_WHAT TO WORK ON_
Each line from the start of the data below through the one containing "(py_min 1.0 (base_intensity" must be reproduced exactly.

______

(** [update_gaming_session]: one step of the session state machine. *)
Definition update_gaming_session (s : PCComponentSimulator) (g : rng)
  : PCComponentSimulator * rng :=
  if negb (gaming_session s) then
    let (u, g1) := random g in
    if Qltb u GAMING_SESSION_START_PROBABILITY then
      (set_gaming_intensity
         (set_cooling_phase
            (set_session_time (set_gaming_session s true) 0) false) 0.1,
       g1)
    else (s, g1)
  else
    let s1 := set_session_time s (session_time s + 1) in
    if negb (cooling_phase s1) then
      if (session_time s1 <=? GAMING_WARMUP_TIME)%Z then
        let target_intensity :=
          (inject_Z (session_time s1) / inject_Z GAMING_WARMUP_TIME) * 0.7 in
        let (jitter, g1) := uniform (-0.1) 0.1 g in
        (set_gaming_intensity s1 (py_min 0.9 (target_intensity + jitter)), g1)
      else if (session_time s1 <=? GAMING_WARMUP_TIME + GAMING_DURATION)%Z then
        let base_intensity :=
          0.75 + 0.2 * sin (inject_Z (session_time s1) * 0.05) in
        let scene_variation :=
          0.15 * sin (inject_Z (session_time s1) * 0.3) in
        let (random_spikes, g1) := uniform (-0.1) 0.15 g in
        (set_gaming_intensity s1
           (py_max 0.5
              (py_min 1.0 (base_intensity + scene_variation + random_spikes))),
         g1)
      else
        (set_cooling_phase s1 true, g)
    else
      let s2 :=
        set_gaming_intensity s1
          (py_max 0 (gaming_intensity s1 - GAMING_COOLDOWN_RATE)) in
      if Qleb (gaming_intensity s2) 0 then
        (set_session_time (set_gaming_session s2 false) 0, g)
      else
        (s2, g).

(** [simulate_temperature_changes]; [now] is what [time.time()]
    returns in its first line. *)
Definition simulate_temperature_changes (now : Q)
    (s : PCComponentSimulator) (g : rng) : PCComponentSimulator * rng :=
  let time_factor := now * 0.0001 in
  let ambient_variation := 2.0 * sin time_factor in
  let current_ambient := ambient_temp s + ambient_variation in
  let cpu_gaming_load := gaming_intensity s * 35.0 in
  let gpu_gaming_load := gaming_intensity s * 40.0 in
  let ssd_gaming_load := gaming_intensity s * 15.0 in
  let motherboard_load := gaming_intensity s * 12.0 in
  let cpu_target :=
    COMPONENT_IDLE_TEMPS cpu + cpu_gaming_load + (current_ambient - 22) in
  let cpu_change_rate := if gaming_session s then 0.12 else 0.08 in
  let (n1, g1) := uniform (-1.2) 1.2 g in
  let cpu_delta := (cpu_target - cpu_temp s) * cpu_change_rate + n1 in
  let cpu' :=
    py_max 25.0 (py_min (COMPONENT_MAX_TEMPS cpu) (cpu_temp s + cpu_delta)) in
  let gpu_target :=
    COMPONENT_IDLE_TEMPS gpu + gpu_gaming_load + (current_ambient - 22) in
  let gpu_change_rate := if gaming_session s then 0.10 else 0.06 in
  let (n2, g2) := uniform (-1.5) 1.8 g1 in
  let gpu_delta := (gpu_target - gpu_temp s) * gpu_change_rate + n2 in
  let gpu' :=
    py_max 25.0 (py_min (COMPONENT_MAX_TEMPS gpu) (gpu_temp s + gpu_delta)) in
  let ssd_target :=
    COMPONENT_IDLE_TEMPS ssd + ssd_gaming_load + (current_ambient - 22) in
  let ssd_change_rate := 0.06 in
  let (n3, g3) := uniform (-0.6) 0.6 g2 in
  let ssd_delta := (ssd_target - ssd_temp s) * ssd_change_rate + n3 in
  let ssd' :=
    py_max 20.0 (py_min (COMPONENT_MAX_TEMPS ssd) (ssd_temp s + ssd_delta)) in
  let mb_target :=
    COMPONENT_IDLE_TEMPS motherboard + motherboard_load
    + (current_ambient - 22) in
  let mb_change_rate := 0.05 in
  let (n4, g4) := uniform (-0.4) 0.4 g3 in
  let mb_delta := (mb_target - motherboard_temp s) * mb_change_rate + n4 in
  let mb' :=
    py_max 20.0
      (py_min (COMPONENT_MAX_TEMPS motherboard) (motherboard_temp s + mb_delta)) in
  (set_temps s cpu' gpu' ssd' mb', g4).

______

_ANSWER TO THIS PROBLEM_
(** [update_gaming_session]: one step of the session state machine. *)
Definition update_gaming_session (s : PCComponentSimulator) (g : rng)
  : PCComponentSimulator * rng :=
  if negb (gaming_session s) then
    let (u, g1) := random g in
    if Qltb u GAMING_SESSION_START_PROBABILITY then
      (set_gaming_intensity
         (set_cooling_phase
            (set_session_time (set_gaming_session s true) 0) false) 0.1,
       g1)
    else (s, g1)
  else
    let s1 := set_session_time s (session_time s + 1) in
    if negb (cooling_phase s1) then
      if (session_time s1 <=? GAMING_WARMUP_TIME)%Z then
        let target_intensity :=
          (inject_Z (session_time s1) / inject_Z GAMING_WARMUP_TIME) * 0.7 in
        let (jitter, g1) := uniform (-0.1) 0.1 g in
        (set_gaming_intensity s1 (py_min 0.9 (target_intensity + jitter)), g1)
      else if (session_time s1 <=? GAMING_WARMUP_TIME + GAMING_DURATION)%Z then
        let base_intensity :=
          0.75 + 0.2 * sin (inject_Z (session_time s1) * 0.05) in
        let scene_variation :=
          0.15 * sin (inject_Z (session_time s1) * 0.3) in
        let (random_spikes, g1) := uniform (-0.1) 0.15 g in
        (set_gaming_intensity s1
           (py_max 0.5
              (py_min 1.0 (base_intensity + scene_variation + random_spikes))),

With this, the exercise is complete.